La troisième cause de la chute du statut de la cour est le fait que les juges ne sont pas liés par le moindre code d’éthique. Le mois dernier, ProPublica, un groupe d’enquête à but non lucratif, a révélé que Clarence Thomas, le juge le plus conservateur, avait pris des millions de dollars en hospitalité à Harlan Crow, un milliardaire texan. Cela comprenait de nombreux vols privés, des vacances en superyacht en Indonésie et en Nouvelle-Zélande et des séjours annuels dans son somptueux domaine de New York. Crow a également acheté la maison de la mère de Thomas et a payé pour la rénover. Rien de tout cela n’a été divulgué.
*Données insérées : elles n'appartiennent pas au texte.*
Lemma switchTab_found noteIndex sectionIndex w ts' ps' :
  tab_activate noteIndex sectionIndex (map tab_deactivate (tabsContainer (dom w)))
  = Some ts' ->
  pane_activate noteIndex sectionIndex
    (map pane_deactivate (contentContainer (dom w))) = Some ps' ->
  switchTab noteIndex sectionIndex w
  = (Normal tt,
     mkWorld (notes w) (Z.of_nat noteIndex)
       (mkDom (initialView (dom w)) (notesView (dom w)) (loadingView (dom w))
              (inputText (dom w)) (errorMsg (dom w)) ts' ps')
       (storage w),
     []).
Proof.
  intros Hts Hps.
  apply wp_run. repeat wp_exec; reflexivity.
Qed.

(** X3. [switchTab] on a position that has a tab and a content section:
    it completes without calling anything, [currentNoteIndex] becomes
    [noteIndex], the store, the stored copy, the views, the textarea and
    the error box are untouched, and in each container exactly the first
    element with that position is highlighted, every element keeping its
    position, title and content. *)
Theorem switchTab_highlights_the_clicked_tab noteIndex sectionIndex w :
  (noteIndex, sectionIndex) ∈ map tab_index (tabsContainer (dom w)) ->
  (noteIndex, sectionIndex) ∈ map pane_index (contentContainer (dom w)) ->
  let r := switchTab noteIndex sectionIndex w in
  let w' := world_of r in
  outcome r = Normal tt /\ events_of r = [] /\
  currentNoteIndex w' = Z.of_nat noteIndex /\
  notes w' = notes w /\ storage w' = storage w /\
  (initialView (dom w'), notesView (dom w'), loadingView (dom w'),
   inputText (dom w'), errorMsg (dom w'))
  = (initialView (dom w), notesView (dom w), loadingView (dom w),
     inputText (dom w), errorMsg (dom w)) /\
  (exists first,
     (exists t, tabsContainer (dom w) !! first = Some t
                /\ tab_index t = (noteIndex, sectionIndex)) /\
     (forall q t, q < first -> tabsContainer (dom w) !! q = Some t ->
                  tab_index t <> (noteIndex, sectionIndex)) /\
     (forall q, tabsContainer (dom w') !! q
                = (fun t => mkTab (bool_decide (q = first)) (tab_noteIndex t)
                                  (tab_sectionIndex t) (tab_title t))
                  <$> tabsContainer (dom w) !! q)) /\
  (exists first,
     (exists p, contentContainer (dom w) !! first = Some p
                /\ pane_index p = (noteIndex, sectionIndex)) /\
     (forall q p, q < first -> contentContainer (dom w) !! q = Some p ->
                  pane_index p <> (noteIndex, sectionIndex)) /\
     (forall q, contentContainer (dom w') !! q
                = (fun p => mkPane (bool_decide (q = first)) (pane_noteIndex p)
                                   (pane_sectionIndex p) (pane_heading p)
                                   (pane_content p))
                  <$> contentContainer (dom w) !! q)).
Proof.
  intros Ht Hp r w'. subst w' r.
  destruct (tab_activate noteIndex sectionIndex
              (map tab_deactivate (tabsContainer (dom w)))) as [ts'|] eqn:Hts.
  2:{ apply tab_activate_None in Hts.
      apply (proj1 (Forall_tab_index_deactivate
                      (fun x => x <> (noteIndex, sectionIndex)) _)) in Hts.
      apply list_elem_of_fmap in Ht as (t & Heq & Hin).
      rewrite Forall_forall in Hts. by destruct (Hts t Hin). }
  destruct (pane_activate noteIndex sectionIndex
              (map pane_deactivate (contentContainer (dom w)))) as [ps'|] eqn:Hps.
  2:{ apply pane_activate_None in Hps.
      apply (proj1 (Forall_pane_index_deactivate
                      (fun x => x <> (noteIndex, sectionIndex)) _)) in Hps.
      apply list_elem_of_fmap in Hp as (p & Heq & Hin).
      rewrite Forall_forall in Hps. by destruct (Hps p Hin). }
  rewrite (switchTab_found noteIndex sectionIndex w ts' ps' Hts Hps).
  unfold outcome, world_of, events_of; simpl.
  repeat (split; [done|]). split.
  - by apply tab_activate_Some.
  - by apply pane_activate_Some.
Qed.

Lemma switchTab_highlights_the_clicked_tab_witness :
  let r := switchTab 0 1 demo_generated in
  let w' := world_of r in
  outcome r = Normal tt /\ events_of r = [] /\
  currentNoteIndex w' = Z.of_nat 0 /\
  notes w' = notes demo_generated /\ storage w' = storage demo_generated /\
  (initialView (dom w'), notesView (dom w'), loadingView (dom w'),
   inputText (dom w'), errorMsg (dom w'))
  = (initialView (dom demo_generated), notesView (dom demo_generated),
     loadingView (dom demo_generated), inputText (dom demo_generated),
     errorMsg (dom demo_generated)) /\
  (exists first,
     (exists t, tabsContainer (dom demo_generated) !! first = Some t
                /\ tab_index t = (0, 1)) /\
     (forall q t, q < first -> tabsContainer (dom demo_generated) !! q = Some t ->
                  tab_index t <> (0, 1)) /\
     (forall q, tabsContainer (dom w') !! q
                = (fun t => mkTab (bool_decide (q = first)) (tab_noteIndex t)
                                  (tab_sectionIndex t) (tab_title t))
                  <$> tabsContainer (dom demo_generated) !! q)) /\
  (exists first,
     (exists p, contentContainer (dom demo_generated) !! first = Some p
                /\ pane_index p = (0, 1)) /\
     (forall q p, q < first -> contentContainer (dom demo_generated) !! q = Some p ->
                  pane_index p <> (0, 1)) /\
     (forall q, contentContainer (dom w') !! q
                = (fun p => mkPane (bool_decide (q = first)) (pane_noteIndex p)
                                   (pane_sectionIndex p) (pane_heading p)
                                   (pane_content p))
                  <$> contentContainer (dom demo_generated) !! q)).
Proof.
  apply (switchTab_highlights_the_clicked_tab 0 1 demo_generated).
  - apply (bool_decide_unpack _). vm_compute. reflexivity.
  - apply (bool_decide_unpack _). vm_compute. reflexivity.
Defined.

(** X4. [switchTab] on a position without a tab, or without a content
    section, throws the [TypeError] of [null.classList] after the
    highlights of the container it looked into were removed:
    [currentNoteIndex] keeps its value, nothing is called, the store and
    the stored copy are untouched, and every tab keeps its position.  If it
    was the tab that was missing, no tab is highlighted any more and the
    content sections are as they were. *)
Theorem switchTab_missing_tab_throws noteIndex sectionIndex w :
  (noteIndex, sectionIndex) ∉ map tab_index (tabsContainer (dom w))
  \/ (noteIndex, sectionIndex) ∉ map pane_index (contentContainer (dom w)) ->
  let r := switchTab noteIndex sectionIndex w in
  let w' := world_of r in
  outcome r = Throw TypeError_null_classList /\ events_of r = [] /\
  currentNoteIndex w' = currentNoteIndex w /\
  notes w' = notes w /\ storage w' = storage w /\
  map tab_index (tabsContainer (dom w')) = map tab_index (tabsContainer (dom w)) /\
  ((noteIndex, sectionIndex) ∉ map tab_index (tabsContainer (dom w)) ->
   Forall (fun t => tab_active t = false) (tabsContainer (dom w'))
   /\ contentContainer (dom w') = contentContainer (dom w)).
Proof.
  intros Hmiss r w'. subst w' r.
  assert (Hnone : forall ts, (noteIndex, sectionIndex) ∉ map tab_index ts ->
            tab_activate noteIndex sectionIndex (map tab_deactivate ts) = None).
  { intros ts Hts. apply tab_activate_None.
    apply (proj2 (Forall_tab_index_deactivate
                    (fun x => x <> (noteIndex, sectionIndex)) _)).
    apply Forall_forall. intros t Hin Heq. apply Hts.
    apply list_elem_of_fmap. by exists t. }
  assert (Hoff : Forall (fun t => tab_active t = false)
                   (map tab_deactivate (tabsContainer (dom w)))).
  { apply Forall_forall. intros t Hin.
    apply list_elem_of_fmap in Hin as (t0 & -> & _). done. }
  destruct (tab_activate noteIndex sectionIndex
              (map tab_deactivate (tabsContainer (dom w)))) as [ts'|] eqn:Hts.
  - destruct Hmiss as [Hmiss|Hmiss]; [by rewrite (Hnone _ Hmiss) in Hts|].
    assert (Hps : pane_activate noteIndex sectionIndex
                    (map pane_deactivate (contentContainer (dom w))) = None).
    { apply pane_activate_None.
      apply (proj2 (Forall_pane_index_deactivate
                      (fun x => x <> (noteIndex, sectionIndex)) _)).
      apply Forall_forall. intros p Hin Heq. apply Hmiss.
      apply list_elem_of_fmap. by exists p. }
    rewrite (switchTab_no_pane noteIndex sectionIndex w ts' Hts Hps).
    unfold outcome, world_of, events_of; simpl.
    repeat (split; [done|]). split.
    + apply tab_activate_Some in Hts as (first & _ & _ & Hall).
      apply list_eq. intros q. rewrite !list_lookup_fmap, Hall.
      by destruct (tabsContainer (dom w) !! q).
    + intros Hno. by rewrite (Hnone _ Hno) in Hts.
  - rewrite (switchTab_no_tab noteIndex sectionIndex w Hts).
    unfold outcome, world_of, events_of; simpl.
    repeat (split; [done|]). split; [apply tab_index_deactivate|done].
Qed.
Voici le nœud du problème : Thomas et ses collègues peuvent faire presque tout ce qu’ils veulent sans craindre d’être renvoyés. L’enfer gèlera avant que le Congrès ne trouve la majorité bicamérale des deux tiers nécessaire pour destituer un juge, ce qui ne s’est produit qu’une seule fois dans l’histoire des États-Unis. Les neuf juges ne peuvent convenir d’un code d’éthique entre eux, encore moins contraignant. Il n’y a pas non plus de chance réaliste que le Congrès élargisse le tribunal pour mieux refléter le public qu’il est censé servir, ou limite le mandat d’un juge.
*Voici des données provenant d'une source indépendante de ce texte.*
Lemma invokeLlamaCpp_run (w : World) (body : value) (log : Log) :
  retries w ->
  exists new,
    Run w (invokeLlamaCpp w body) log
        (fun url headers posted => llamacppBody w body = Ok posted) new.
Proof.
  intros Hretry. unfold invokeLlamaCpp. cbv zeta.
  destruct (negb (truthy _)); [stopped |].
  unfold mbind at 1, M_bind at 1, lift at 1.
  destruct (to_string _) as [base | e |]; [| stopped | stopped].
  unfold mbind at 1, M_bind at 1, lift at 1.
  match goal with
  | |- context [match ?r with Ok _ => _ | Throw _ => _ | Unmodelled => _ end] =>
      destruct r as [headers | e |]; [| stopped | stopped]
  end.
  unfold mbind at 1, M_bind at 1, lift at 1.
  destruct (llamacppBody w body) as [llama | e |]; [| stopped | stopped].
  now apply Run_request.
Qed.

(** The messages of a posted body are what the walk of the spec emits
    from the translated messages, and no two neighbours have the same
    role. *)
Definition emits (translated : list value) (posted : value) : Prop :=
  exists out,
    get "messages" posted = Ok (VArr out) /\
    Compacted VNull translated out /\
    no_consecutive_roles out /\
    (forall i x y rx ry, out !! i = Some x -> out !! S i = Some y ->
       role x = VStr rx -> role y = VStr ry -> rx <> ry).

(** C4.  Whatever [invokeOllama] and [invokeLlamaCpp] post, for every
    request and every configuration: each POST they issue carries the body
    built from the request, whose messages are what the walk of the spec
    emits from the translated messages (a message whose role equals the
    role of the message emitted last is dropped), so that no two
    consecutive messages of a posted body have the same role; and a client
    that returns an answer has posted such a body. *)
Theorem local_clients_post_no_consecutive_roles (w : World) (body : value) (log : Log) :
  retries w ->
  (exists new,
     snd (invokeOllama w body log) = log ++ new /\
     (forall url headers posted, In (EvPost url headers posted) new ->
        ollamaBody w body = Ok posted /\
        exists messages translated,
          get "messages" body ≫= (fun m => as_array (JS.or m (VArr []))) = Ok messages /\
          mapR ollamaMessage messages = Ok translated /\
          emits translated posted) /\
     (forall r, fst (invokeOllama w body log) = Ok r ->
        exists url headers posted, In (EvPost url headers posted) new)) /\
  (exists new,
     snd (invokeLlamaCpp w body log) = log ++ new /\
     (forall url headers posted, In (EvPost url headers posted) new ->
        llamacppBody w body = Ok posted /\
        exists translated,
          llamacppMessages w body = Ok translated /\
          emits translated posted) /\
     (forall r, fst (invokeLlamaCpp w body log) = Ok r ->
        exists url headers posted, In (EvPost url headers posted) new)).
Proof.
  intros Hretry.
  destruct (local_messages_no_consecutive_roles w body) as [Hollama Hllama].
  split.
  - destruct (invokeOllama_run w body log Hretry) as [new Hrun].
    destruct (Run_posts _ _ _ _ _ Hrun) as [Hall Hsome].
    exists new. split; [apply Hrun |]. split; [| exact Hsome].
    intros url headers posted Hin. destruct (Hall _ _ _ Hin) as [Hb _].
    split; [exact Hb |].
    destruct (Hollama posted Hb) as (messages & translated & out & H1 & H2 & H3 & H4 & H5 & H6).
    exists messages, translated. repeat split; try assumption.
    exists out. repeat split; assumption.
  - destruct (invokeLlamaCpp_run w body log Hretry) as [new Hrun].
    destruct (Run_posts _ _ _ _ _ Hrun) as [Hall Hsome].
    exists new. split; [apply Hrun |]. split; [| exact Hsome].
    intros url headers posted Hin. pose proof (Hall _ _ _ Hin) as Hb.
    split; [exact Hb |].
    destruct (Hllama posted Hb) as (translated & out & H1 & H2 & H3 & H4 & H5).
    exists translated. split; [assumption |].
    exists out. repeat split; assumption.
Qed.
(** * Crypto autoposting system: processing and publishing core

    A shallow embedding of the content pipeline
    ([src/processing/content_processor.py]), the publishing service
    ([src/publishing/publisher.py]), the similarity checker
    ([src/utils/similarity.py]), the Redis wrapper
    ([src/utils/redis_client.py]), the translation service
    ([src/utils/translator.py]) and the review endpoints ([src/main.py]),
    with the properties of the specification stated and settled against
    them.

    Conventions of the embedding:
    - Python [str] is [string], holding the UTF-8 encoding of the text;
      [len] counts characters, [s[:n]] keeps the first [n] characters,
      [x in s] on strings is the substring test [contains] and
      [s.lower()] is [lower], with the case tables of Unicode.
    - Python [float] is [Q]: comparisons, exact constants and the sums of
      the configured weights; the quotient of [update_engagement_score],
      which is rounded, is an input of the function.
    - [datetime] is [Z], a count of microseconds.
    - a Python [dict] decoded from JSON is a [gmap string jval].
    - a Python function that may raise returns an [option] (or a sum)
      whose failure case is the raised exception; the [try]/[except] of the
      source is the [match] that consumes it.
    - the relational store is a record of tables; a SQLAlchemy session is
      the committed store, the view of the open transaction and the mark
      of a transaction that failed and was not rolled back.
    - outcomes of external collaborators (LLM, Telegram, embedding model,
      store failures) are inputs of the functions, gathered in records. *)

From Stdlib Require Import ZArith QArith String Ascii List Bool Lia Lqa Sorted.
From stdpp Require Import gmap strings.
Import ListNotations.

Local Open Scope string_scope.
Local Open Scope Z_scope.

(** ** Python primitives

    A [str] is represented by its UTF-8 encoding: a character (code point)
    is one byte below 128, or a leading byte of 192 and more followed by one
    to three continuation bytes (128 to 191). [len], slicing and [lower] work
    on characters, as in Python; the substring test on the encodings is the
    substring test on the texts, because no encoding of a character occurs
    inside or across the encodings of others. *)

Module Py.
(* ===== verification/_CoqProject ===== *)
-Q . S2P
Prelude.v
Bytes.v
Range.v
RangeSet.v
Redb.v
Path.v
Types.v
Db.v
Dirty.v
InodeAllocator.v
Blob.v
Index.v
Dirs.v
ArenaCache.v
CacheInv.v
CacheSpec.v
GlobalCache.v
Mark.v
Engine.v
Realize.v
Notifier.v
Churten.v
Jobs.v
Downloader.v
RealStore.v
RangedHash.v
MoveDirs.v
Watcher.v
Storage.v
Household.v
Nfs.v
Control.v
Connections.v
Reconnect.v
Network.v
Puisque le système judiciaire refuse de plier, c’est sans le savoir qu’il se fait complice de forces qui le briseraient. Roberts, qui est à la fois institutionnaliste et conservateur, a par le passé montré qu’il était conscient de ce risque. Pourtant, cette semaine, il a cité la séparation des pouvoirs de l’Amérique en refusant de témoigner devant le Congrès sur le conflit d’intérêts de Thomas, et d’autres moins flagrants.

Ce qui nous ramène à la démocratie américaine. Si vous regardez d’autres systèmes juridiques occidentaux, il n’y a pas de parallèle avec l’impasse dans laquelle se trouve l’Amérique. L’analogie la plus proche avec une Cour suprême dont la majorité suit l’originalisme – la fidélité aux prétendus souhaits d’hommes décédés depuis longtemps – se trouve à Téhéran. Le Conseil iranien des gardiens n’est pas élu, réglemente le corps des femmes, ne peut pas être révoqué et est indifférent à l’opinion publique. Ils répondent à une puissance supérieure.

Plus la Cour suprême américaine ressemble à un corps théocratique, plus elle se met en péril.